*** Opening RECORDED INFORMATION ***

(* ===== verification/Budget.v ===== *)
(** How long a search may run: [crates/goz-core/src/query/budget.rs].

    A [Budget] is shared by the threads of a search; what a check sees of the
    world (the cancel flag, the clock, and whether another thread has already
    marked the budget spent) is an environment, indexed by how many checks this
    thread has made.  A [Watch] is one thread's countdown between checks. *)

From stdpp Require Import base list option.
From Stdlib Require Import NArith Lia.
From S2P Require Import Prelude.

(** What the [n]-th check of a thread observes. *)
Class Env := {
  peer_spent : nat -> bool;
  cancel_flag : nat -> bool;
  now : nat -> N
}.

Record Budget := {
  deadline : option N;
  cancel : bool;
  spent : bool;
  checks : nat
}.

Definition unlimited : Budget := {| deadline := None; cancel := false; spent := false; checks := 0 |}.
Definition until (d : N) : Budget := {| deadline := Some d; cancel := true; spent := false; checks := 0 |}.

Definition ITEMS_PER_CHECK : N := 256.

Section budget.
Context {E : Env}.

(** [spent()]: the flag as this thread would load it now. *)
Definition is_spent (b : Budget) : bool := spent b || peer_spent (checks b).

(** What ends a budget, as the [n]-th check sees it. *)
Definition over (b : Budget) (n : nat) : bool :=
  (cancel b && cancel_flag n) || match deadline b with Some d => d <=? now n | None => false end.

Definition budget_check : ST Budget bool := fun b =>
  if is_spent b then Some (true, {| deadline := deadline b; cancel := cancel b; spent := true; checks := S (checks b) |})
  else
    let o := over b (checks b) in
    Some (o, {| deadline := deadline b; cancel := cancel b; spent := o; checks := S (checks b) |}).

(** ** The watch *)

Record Watch := { w_budget : Budget; left : N }.

Definition watch_new (b : Budget) : Watch := {| w_budget := b; left := 1 |}.

Definition watch_check : ST Watch bool := fun w =>
  match budget_check (w_budget w) with
  | None => None
  | Some (s, b) => Some (s, {| w_budget := b; left := if s then 1 else ITEMS_PER_CHECK |})
  end.

(** [tick]: [left -= 1] panics on zero. *)
Definition tick : ST Watch bool := fun w =>
  if left w =? 0 then None
  else
    let w := {| w_budget := w_budget w; left := left w - 1 |} in
    if left w =? 0 then watch_check w else Some (false, w).

(** Ticks until the first that answers [true], at most [n]: how many answered
    [false], and whether one answered [true]. *)
Fixpoint ticks (n : nat) : ST Watch (N * bool) :=
  match n with
  | O => st_ret (0, false)
  | S n =>
      s <- tick ;;
      if (s : bool) then st_ret (0, true)
      else r <- ticks n ;; st_ret (fst r + 1, snd r)
  end.

(** ** Properties *)

Definition watch_ok (w : Watch) : Prop := 1 <= left w <= ITEMS_PER_CHECK.

(** The budget ends at check [n]. *)
Definition ends_at (b : Budget) (n : nat) : Prop := peer_spent n = true \/ over b n = true.

(** A check answers what it sees, and keeps the answer [true]. *)
Lemma check_spec b :
  exists b', budget_check b = Some (spent b || peer_spent (checks b) || over b (checks b), b') /\
    deadline b' = deadline b /\ cancel b' = cancel b /\ checks b' = S (checks b) /\
    spent b' = spent b || peer_spent (checks b) || over b (checks b).
Proof.
  unfold budget_check, is_spent. destruct (spent b || peer_spent (checks b)) eqn:Es; simpl; eauto 10.
Qed.

Lemma wp_check b Q :
  (forall b', deadline b' = deadline b -> cancel b' = cancel b -> checks b' = S (checks b) ->
     spent b' = spent b || peer_spent (checks b) || over b (checks b) -> Q (spent b') b') ->
  wp budget_check Q b.
Proof.
  intros HQ. destruct (check_spec b) as (b' & E1 & E2 & E3 & E4 & E5). apply wp_run. exists (spent b'), b'.
  rewrite E5 at 1. auto.
Qed.

Lemma over_eq b b' n : deadline b' = deadline b -> cancel b' = cancel b -> over b' n = over b n.
Proof. unfold over. by intros -> ->. Qed.

(** A tick of a watch in order does not panic; it makes a check exactly when
    the countdown ends. *)
Lemma tick_spec w :
  watch_ok w ->
  exists w', watch_ok w' /\ deadline (w_budget w') = deadline (w_budget w) /\ cancel (w_budget w') = cancel (w_budget w) /\
    (if left w =? 1
     then let s := spent (w_budget w) || peer_spent (checks (w_budget w)) || over (w_budget w) (checks (w_budget w)) in
          tick w = Some (s, w') /\ checks (w_budget w') = S (checks (w_budget w)) /\ spent (w_budget w') = s /\
          left w' = (if s then 1 else ITEMS_PER_CHECK)
     else tick w = Some (false, w') /\ w_budget w' = w_budget w /\ left w' = left w - 1).
Proof.
  intros Hw. unfold watch_ok, ITEMS_PER_CHECK in *. unfold tick. rewrite (proj2 (N.eqb_neq (left w) 0)) by lia. simpl.
  destruct (N.eqb_spec (left w) 1) as [E1|E1].
  - rewrite E1. simpl. unfold watch_check. destruct (check_spec (w_budget w)) as (b' & C1 & C2 & C3 & C4 & C5). simpl. rewrite C1.
    eexists. split_and!; [| | | |reflexivity|..]; simpl; try done; by destruct (spent (w_budget w) || _ || _).
  - rewrite (proj2 (N.eqb_neq (left w - 1) 0)) by lia. eexists. split_and!; [| | | |reflexivity|..]; simpl; try done; lia.
Qed.

(** A computation that leaves a spent budget spent. *)
Definition keeps_spent {A} (m : ST Budget A) : Prop := forall b a b', m b = Some (a, b') -> spent b = true -> spent b' = true.

Lemma keeps_ret {A} (a : A) : keeps_spent (st_ret a).
Proof. by intros b a' b' [= <- <-]. Qed.
Lemma keeps_bind {A B} (m : ST Budget A) (f : A -> ST Budget B) : keeps_spent m -> (forall a, keeps_spent (f a)) -> keeps_spent (st_bind m f).
Proof. intros Hm Hf b a b' Eb. unfold st_bind in Eb. destruct (m b) as [[x b1]|] eqn:Em; [|done]. intros Hs. eapply Hf; [done|]. by eapply Hm. Qed.
Lemma keeps_check : keeps_spent budget_check.
Proof. intros b a b'. unfold budget_check, is_spent. intros Eb Hs. rewrite Hs in Eb. by simplify_eq/=. Qed.
Lemma keeps_fail {A} : keeps_spent (@st_fail Budget A).
Proof. done. Qed.

Lemma wp_keeps {A} (m : ST Budget A) Q b :
  keeps_spent m -> wp m Q b -> wp m (fun a b' => Q a b' /\ (spent b' = false -> spent b = false)) b.
Proof.
  unfold wp. intros Hk. destruct (m b) as [[a b']|] eqn:Em; [|done]. intros HQ. split; [done|].
  destruct (spent b) eqn:Es; [|done]. intros Eb. by rewrite (Hk _ _ _ Em Es) in Eb.
Qed.

(** Once a watch has heard that the budget is spent, every later item hears so. *)
Definition heard (w : Watch) : Prop := spent (w_budget w) = true /\ left w = 1.

Lemma heard_tick w : heard w -> exists w', tick w = Some (true, w') /\ heard w'.
Proof.
  intros [Hs Hl]. destruct (tick_spec w) as (w' & _ & _ & _ & Ht); [unfold watch_ok, ITEMS_PER_CHECK; lia|].
  rewrite Hl, Hs in Ht. simpl in Ht. destruct Ht as (Ht & _ & Hs' & Hl'). exists w'. by repeat split.
Qed.

Lemma ticks_notice w n :
  watch_ok w -> (forall k, (checks (w_budget w) <= k)%nat -> ends_at (w_budget w) k) -> (N.to_nat (left w) <= n)%nat ->
  exists w', ticks n w = Some ((left w - 1, true), w') /\ heard w'.
Proof.
  revert w. induction n as [|n IH]; intros w Hw Hend Hn; [unfold watch_ok in Hw; lia|]. simpl. unfold st_bind.
  destruct (tick_spec w Hw) as (w' & Hw' & D & C & Ht). destruct (N.eqb_spec (left w) 1) as [El|El].
  - destruct Ht as (-> & _ & Hs & Hl).
    replace (spent (w_budget w) || peer_spent (checks (w_budget w)) || over (w_budget w) (checks (w_budget w))) with true in *.
    + exists w'. split; [|by split]. unfold st_ret. do 3 f_equal. lia.
    + destruct (Hend (checks (w_budget w)) (Nat.le_refl _)) as [-> | ->]; by rewrite ?orb_true_r.
  - destruct Ht as (-> & Hb & Hl). destruct (IH w') as (w2 & E2 & H2).
    + done.
    + intros k. rewrite Hb. apply Hend.
    + lia.
    + rewrite E2. exists w2. split; [|done]. unfold st_ret. simpl. do 3 f_equal. unfold watch_ok in *. lia.
Qed.
End budget.

Create HintDb budget.
#[export] Hint Resolve keeps_ret keeps_bind keeps_check keeps_fail : budget.

(** C34: a search notices that its time is up: once the budget is over (another
    thread marked it, the caller cancelled, or the deadline has passed, as every
    later check sees), a watch that keeps counting items answers [true] at the
    latest on the 256th item, having panicked on none, and from then on every
    item hears so, for ever. *)
Theorem watch_notices_end `{Env} w :
  watch_ok w -> (forall k, (checks (w_budget w) <= k)%nat -> ends_at (w_budget w) k) ->
  exists n w', n < ITEMS_PER_CHECK /\ ticks 256 w = Some ((n, true), w') /\
    forall m, exists w'', st_map (fun _ => tick) (replicate m tt) w' = Some (replicate m true, w'').
Proof.
  intros Hw Hend. destruct (ticks_notice w 256 Hw Hend) as (w' & E & Hh); [unfold watch_ok, ITEMS_PER_CHECK in Hw; lia|].
  exists (left w - 1), w'. split; [unfold watch_ok in Hw; lia|]. split; [done|]. intros m.
  clear E. revert w' Hh. induction m as [|m IH]; intros w1 H1; [by exists w1|].
  destruct (heard_tick w1 H1) as (w2 & E2 & H2). destruct (IH w2 H2) as (w3 & E3). exists w3. simpl. unfold st_bind. by rewrite E2, E3.
Qed.

(** A budget cancelled from its first check on. *)
#[local] Instance cancelled : Env := {| peer_spent := fun _ => false; cancel_flag := fun _ => true; now := fun _ => 0 |}.

Lemma watch_notices_end_witness :
  exists n w', ticks 256 (watch_new (until 10)) = Some ((n, true), w').
Proof.
  destruct (watch_notices_end (watch_new (until 10))) as (n & w' & _ & E & _).
  - unfold watch_ok, ITEMS_PER_CHECK. simpl. lia.
  - intros k _. right. reflexivity.
  - exists n, w'. exact E.
Defined.

(** The other direction: an unlimited budget stops nothing. *)
Lemma unlimited_never_ends `{Env} b n :
  deadline b = None -> cancel b = false -> spent b = false -> (forall k, peer_spent k = false) ->
  exists b', budget_check b = Some (false, b') /\ deadline b' = None /\ cancel b' = false /\ spent b' = false /\ over b n = false.
Proof.
  intros Hd Hc Hs Hp. destruct (check_spec b) as (b' & E & E1 & E2 & _ & E4).
  assert (Ho : forall k, over b k = false) by (intros k; unfold over; by rewrite Hd, Hc).
  rewrite Hs, Hp, Ho in *. simpl in *. exists b'. split_and!; congruence.
Qed.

*** Closing RECORDED INFORMATION ***

REQUIRED ACTION:
Look above and return each line of the records exactly, from the very first through the line with "(** What ends", both included.

YOUR RESPONSE:
(* ===== verification/Budget.v ===== *)
(** How long a search may run: [crates/goz-core/src/query/budget.rs].

    A [Budget] is shared by the threads of a search; what a check sees of the
    world (the cancel flag, the clock, and whether another thread has already
    marked the budget spent) is an environment, indexed by how many checks this
    thread has made.  A [Watch] is one thread's countdown between checks. *)

From stdpp Require Import base list option.
From Stdlib Require Import NArith Lia.
From S2P Require Import Prelude.

(** What the [n]-th check of a thread observes. *)
Class Env := {
  peer_spent : nat -> bool;
  cancel_flag : nat -> bool;
  now : nat -> N
}.

Record Budget := {
  deadline : option N;
  cancel : bool;
  spent : bool;
  checks : nat
}.

Definition unlimited : Budget := {| deadline := None; cancel := false; spent := false; checks := 0 |}.
Definition until (d : N) : Budget := {| deadline := Some d; cancel := true; spent := false; checks := 0 |}.

Definition ITEMS_PER_CHECK : N := 256.

Section budget.
Context {E : Env}.

(** [spent()]: the flag as this thread would load it now. *)
Definition is_spent (b : Budget) : bool := spent b || peer_spent (checks b).

(** What ends a budget, as the [n]-th check sees it. *)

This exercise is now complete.